Clinical and Molecular Characterization of the GLA c.1124G>C (p.Gly375Ala) Variant in Colombian Patients with Fabry Disease: A Retrospective Cohort Study

Background: Fabry disease (FD) is a rare X-linked lysosomal storage disorder caused by pathogenic variants in the GLA gene, resulting in deficient α-galactosidase A activity and progressive multi-organ involvement. The GLA c.1124G>C (p.Gly375Ala) variant is currently classified as a variant of uncertain significance (VUS), with scarce evidence regarding its clinical expression, particularly in Latin American populations. In this context, we aimed to characterize the demographic, clinical, biochemical, and therapeutic features of Colombian patients with FD carrying this variant.

Methods: We conducted a retrospective observational cohort study including all patients with FD harboring the GLA c.1124G>C (p. Gly375Ala) variant evaluated at Hospital Universitario San José de Popayán between 2015 and 2023. Data were extracted from medical records, including demographics, organ involvement (cardiac, neurologic, renal, dermatologic, and others), enzymatic activity, plasma lyso-Gb3 levels, treatment history, and follow-up outcomes. Descriptive and sex-stratified analyses were performed.

Results: Sixteen patients were identified (50% male; mean age 40±13.5 years), predominantly from rural and low socioeconomic backgrounds. Mean age at diagnosis was similar between sexes. Enzymatic activity was reduced in both males and females, with residual activity observed across the cohort. Plasma lyso-Gb3 levels were normal or mildly elevated. Renal involvement was more frequent in males, with higher creatinine levels (p=0.035). Multisystem involvement was common (93.8%), with a median of four affected systems. Dermatologic manifestations were most frequent, followed by central and peripheral nervous system and cardiac involvement. Treatment discontinuation occurred in 10 patients, mainly due to access barriers; therapy switching was documented in five cases.

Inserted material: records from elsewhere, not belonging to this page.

Lemma stopping_exit w S R i o' : stopping w S R -> estep spmd w (Exit i o') = None.
Proof.
  intros H. cbn [estep]. destruct (localities w !! i) as [x|] eqn:Hx; [|done]. cbn [mbind option_bind]. destruct (run x); [|done]. destruct spmd.
  - destruct (s_local _ _ _ _ _ _ H i x Hx) as (b & Hb & He & _). specialize (base_exited i b Hb). rewrite <- He in base_exited. by destruct (exited x).
  - destruct base_exited as (j & b & Hb & Hex). assert (Hj : (j < length (localities w))%nat) by (rewrite (s_length _ _ _ _ _ _ H); by eapply lookup_lt_Some).
    apply lookup_lt_is_Some in Hj as [y Hy]. destruct (s_local _ _ _ _ _ _ H j y Hy) as (c & Hc & He & _). rewrite Hb in Hc. injection Hc as <-.
    destruct (forallb _ _) eqn:Hall; [|done]. rewrite forallb_forall in Hall. specialize (Hall y (proj1 (list_elem_of_In _ _) (list_elem_of_lookup_2 _ _ _ Hy))).
    rewrite He in Hall. by destruct (exited b).
Qed.

Lemma stopping_step w S R a w' : stopping w S R -> estep spmd w a = Some w' -> exists S' R', stopping w' S' R' /\ cost w S R = Datatypes.S (cost w' S' R').
Proof.
  intros H E. destruct a as [i o'|k| | |i].
  - by rewrite (stopping_exit _ _ _ _ _ H) in E.
  - by eapply stopping_deliver.
  - exists S, R. by apply stopping_sync.
  - exists S, R. by apply stopping_proceed.
  - exists S, R. by eapply stopping_return.
Qed.

Lemma stopping_deliverable w S R m : stopping w S R -> m ∈ w.(net) -> exists k w', estep spmd w (Deliver k) = Some w'.
Proof.
  intros H Hm. apply list_elem_of_lookup in Hm as [k Hk]. pose proof Hk as Hm. apply list_elem_of_lookup_2 in Hm. rewrite (s_net _ _ _ _ _ _ H), elem_of_app, !list_elem_of_fmap in Hm.
  assert (Hi : target m ∈ S ++ R) by (rewrite elem_of_app; destruct Hm as [(i & -> & Hi)|(i & -> & Hi)]; [by left|by right]).
  pose proof (s_range _ _ _ _ _ _ H) as Hr. rewrite Forall_forall in Hr. specialize (Hr (target m) ltac:(apply elem_of_cons; by right)).
  rewrite <- (s_length _ _ _ _ _ _ H) in Hr. apply lookup_lt_is_Some in Hr as [x Hx]. destruct (s_local _ _ _ _ _ _ H _ _ Hx) as (_ & _ & _ & _ & _ & Hrun).
  exists k. cbn [estep]. rewrite Hk. cbn [mbind option_bind]. rewrite Hx. cbn [mbind option_bind]. rewrite (proj2 Hrun); [by eexists|].
  rewrite elem_of_app in Hi. unfold unset. tauto.
Qed.

Definition internal (a : label) : Prop := match a with Exit _ _ => False | _ => True end.

Lemma sum_zero (f : locality -> nat) (l : list locality) : sum_list_with f l = 0%nat -> forall x, x ∈ l -> f x = 0%nat.
Proof. induction l as [|y l IH]; intros H x Hx; [by apply elem_of_nil in Hx|]. simpl in H. apply elem_of_cons in Hx as [->|Hx]; [lia|]. apply IH; [lia|done]. Qed.

(** While a locality has not returned there is a step. *)
Lemma stopping_progress w S R : stopping w S R -> cost w S R <> 0%nat -> exists a w', internal a /\ estep spmd w a = Some w'.
Proof.
  intros H Hc. destruct (net w) as [|m ms] eqn:Hnet.
  2: { destruct (stopping_deliverable w S R m H) as (k & w' & E); [rewrite Hnet; by apply elem_of_cons; left|]. by exists (Deliver k), w'. }
  pose proof (s_net _ _ _ _ _ _ H) as Hn. rewrite Hnet in Hn. apply Permutation_nil_l in Hn. symmetry in Hn. apply app_eq_nil in Hn as [HS HR].
  apply map_eq_nil in HS, HR. subst S R. destruct (waiting w) as [[r' n o']|] eqn:Hw.
  - destruct (s_waiting _ _ _ _ _ _ H _ Hw) as [H1 H2]. simpl in H1, H2. subst r' o'. pose proof (s_range _ _ _ _ _ _ H) as Hr. apply Forall_inv in Hr.
    rewrite <- (s_length _ _ _ _ _ _ H) in Hr. apply lookup_lt_is_Some in Hr as [x Hx]. destruct (s_local _ _ _ _ _ _ H _ _ Hx) as (_ & _ & _ & _ & _ & Hrun).
    assert (Hx' : run x = true) by (apply Hrun; left; right; by rewrite Hw).
    destruct n as [|n]; [exists Proceed|exists Sync]; cbn [estep]; rewrite Hw, Hx; cbn [mbind option_bind]; rewrite Hx'; by eexists.
  - destruct (decide (Exists (fun x => returned x = None) (localities w))) as [Hex|Hex].
    + apply Exists_exists in Hex as (x & Hx & Hret). apply list_elem_of_lookup in Hx as [i Hx]. destruct (s_local _ _ _ _ _ _ H _ _ Hx) as (_ & _ & _ & _ & _ & Hrun).
      assert (Hx' : run x = false) by (apply not_true_iff_false; rewrite Hrun; unfold unset; rewrite Hw; intros [[?|[_ ?]]|?]; set_solver).
      exists (Return i). cbn [estep]. rewrite Hx. cbn [mbind option_bind]. unfold start_return. rewrite Hx', Hret. by eexists.
    + exfalso. apply Hc. unfold cost. rewrite Hw. simpl. rewrite <- Forall_Exists_neg in Hex. clear -Hex. induction Hex as [|x l Hx _ IH]; [done|]. simpl. unfold unreturned at 1.
      by destruct (returned x).
Qed.

Lemma stopping_end w S R : stopping w S R -> cost w S R = 0%nat -> w.(net) = [] /\ w.(waiting) = None /\ w.(spmdCount_) = 0%nat /\ forall x, x ∈ w.(localities) -> x.(returned) <> None.
Proof.
  intros H Hc. unfold cost in Hc. destruct S; [|simpl in Hc; lia]. destruct R; [|simpl in Hc; lia]. pose proof (s_net _ _ _ _ _ _ H) as Hn. apply Permutation_nil_r in Hn.
  destruct (waiting w); [lia|]. split; [done|]. split; [done|]. split; [apply (s_count _ _ _ _ _ _ H)|]. intros x Hx. apply (sum_zero unreturned) in Hx; [|lia].
  unfold unreturned in Hx. by destruct (returned x).
Qed.

Lemma stopping_returned w S R i x v : stopping w S R -> w.(localities) !! i = Some x -> x.(returned) = Some v ->
  exists b, base !! i = Some b /\ x.(exited) = b.(exited) /\ v = final b.(output_) o.
Proof.
  intros H Hx Hv. destruct (s_local _ _ _ _ _ _ H _ _ Hx) as (b & Hb & He & Ho & Hr & Hrun). exists b. split; [done|]. split; [done|]. destruct Hr as [?|[Hr Hf]]; [congruence|].
  rewrite Hv in Hr. injection Hr as ->. destruct Ho as [[Hu _]|[_ ->]]; [|done]. rewrite (proj2 Hrun) in Hf; [done|by left].
Qed.
End Stopping.

Lemma final_none (s : option (option V)) : final s None = s.
Proof. done. Qed.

Conclusions: Although classified as a VUS, the GLA c.1124G>C variant was associated with a late-onset, predominantly oligo systemic phenotype with variable expressivity, consistent with non-classic FD. Healthcare access limitations emerged as key determinants of treatment continuity, underscoring the need for variant-specific characterization and improved care pathways in underserved populations.